Instructions to follow:
Return the lines of the data below exactly. Start at the first and end with the line containing "host ++ s0) ->".
*** Data extract
(** X5.  A token is bound to the host it was issued to: with two secrets
    of the same length, the token issued to [host'] does not verify for
    another host, and an [announce_peer] query that carries it from
    there is answered with the protocol error 203 (SHA-1 not colliding
    on the inputs concerned). *)
Theorem token_bound_to_host host host' s0 s1 st :
  secrets st = Some (s0, s1) ->
  length s0 = length s1 ->
  host' <> host ->
  no_collision (list_byte_of_string host' ++ s0) (list_byte_of_string host ++ s0) ->
  no_collision (list_byte_of_string host' ++ s0) (list_byte_of_string host ++ s1) ->
  exists token,
    _generateToken host' None st = Ok token st /\
    _isValidToken (JBuf token) host st = Ok false st /\
    forall port message,
      let a := get_prop message "a" in
      truthy (idToHexString (js_and a (get_prop a "info_hash"))) = true ->
      js_and a (get_prop a "token") = JBuf token ->
      _onAnnouncePeer host port message st =
        _sendError host (JNum (Num port)) (get_prop message "t") ERROR_TYPE.PROTOCOL
          "cannot `announce_peer` with bad token" st.
Proof.
  intros Hs Hlen Hne Hc0 Hc1.
  exists (sha1 (list_byte_of_string host' ++ s0)%list).
  assert (Hv : _isValidToken (JBuf (sha1 (list_byte_of_string host' ++ s0)%list))
                 host st = Ok false st).
  { rewrite (_isValidToken_eq _ host st s0 s1 Hs). f_equal.
    apply orb_false_iff. split; apply not_true_is_false; rewrite bufferEqual_spec;
      intros Heq%JBuf_inj.
    - apply Hc0 in Heq. apply app_inv_tail in Heq.
      by apply list_byte_of_string_inj in Heq.
    - apply Hc1 in Heq. apply app_inj_2 in Heq as [Heq _]; [| done].
      by apply list_byte_of_string_inj in Heq. }
  split_and!; [by apply _generateToken_current with s1 | exact Hv |].
  intros port message a Hi Ht. unfold _onAnnouncePeer. fold a.
  rewrite Hi. cbn [negb]. unfold bind at 1. by rewrite Ht, Hv.
Qed.

(** ** Queries *)

Lemma _send_final host port message st :
  final (_send host port message st) = st \/
  final (_send host port message st) =
    set_trace (trace st ++ [SocketSend message port host]) st /\ port_in_range port.
Proof.
  unfold _send, bind, lift, throw, ret, log, modify, port_in_range.
  destruct (js_ToNumber port) as [e|[p|]]; [by left | | by left].
  destruct (Z.ltb_spec 0 p); [| by left].
  destruct (Z.ltb_spec p 65535); [| by left]. cbn [andb].
  destruct (bncode_encode message); [by left |].
  right. split; [done |]. exists p. split; [done | lia].
Qed.

Lemma _send_answered host port message t st :
  (forall b, t = JBuf b -> get_prop message "t" = JBuf b) ->
  answered host t st (final (_send host port message st)).
Proof.
  intros Ht. destruct (_send_final host port message st) as [->|[-> _]]; [by left |].
  right. by exists message, port.
Qed.

(** The datagram that [_sendError] builds is an error message and echoes
    a transaction id that is a Buffer. *)
Lemma _sendError_final host port t code text st :
  final (_sendError host port t code text st) = st \/
  exists message,
    final (_sendError host port t code text st) =
      set_trace (trace st ++ [SocketSend message port host]) st /\
    get_prop message "y" = JStr MESSAGE_TYPE.ERROR /\
    get_prop message "e" = JArr [JNum (Num code); JStr text] /\
    (forall b, t = JBuf b -> get_prop message "t" = JBuf b) /\
    port_in_range port.
Proof.
  unfold _sendError, bind.
  destruct (truthy t && negb _) eqn:Ec.
  - destruct t as [| | |b| |]; try discriminate Ec;
      (unfold lift; destruct (transactionIdToBuffer _) as [e|t']; [by left |]);
      cbn [ret];
      (destruct (_send_final host port
                   (JObj ([("y", JStr MESSAGE_TYPE.ERROR);
                           ("e", JArr [JNum (Num code); JStr text])]
                          ++ (if truthy t' then [("t", t')] else []))%list) st)
         as [->|[-> Hp]]; [by left | right; eexists; split_and!; done]).
  - cbn [ret].
    destruct (_send_final host port
                (JObj ([("y", JStr MESSAGE_TYPE.ERROR);
                        ("e", JArr [JNum (Num code); JStr text])]
                       ++ (if truthy t then [("t", t)] else []))%list) st)
      as [->|[-> Hp]]; [by left |].
    right. eexists. split_and!; try done. by intros b ->.
Qed.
******
Solved exercise:
(** X5.  A token is bound to the host it was issued to: with two secrets
    of the same length, the token issued to [host'] does not verify for
    another host, and an [announce_peer] query that carries it from
    there is answered with the protocol error 203 (SHA-1 not colliding
    on the inputs concerned). *)
Theorem token_bound_to_host host host' s0 s1 st :
  secrets st = Some (s0, s1) ->
  length s0 = length s1 ->
  host' <> host ->
  no_collision (list_byte_of_string host' ++ s0) (list_byte_of_string host ++ s0) ->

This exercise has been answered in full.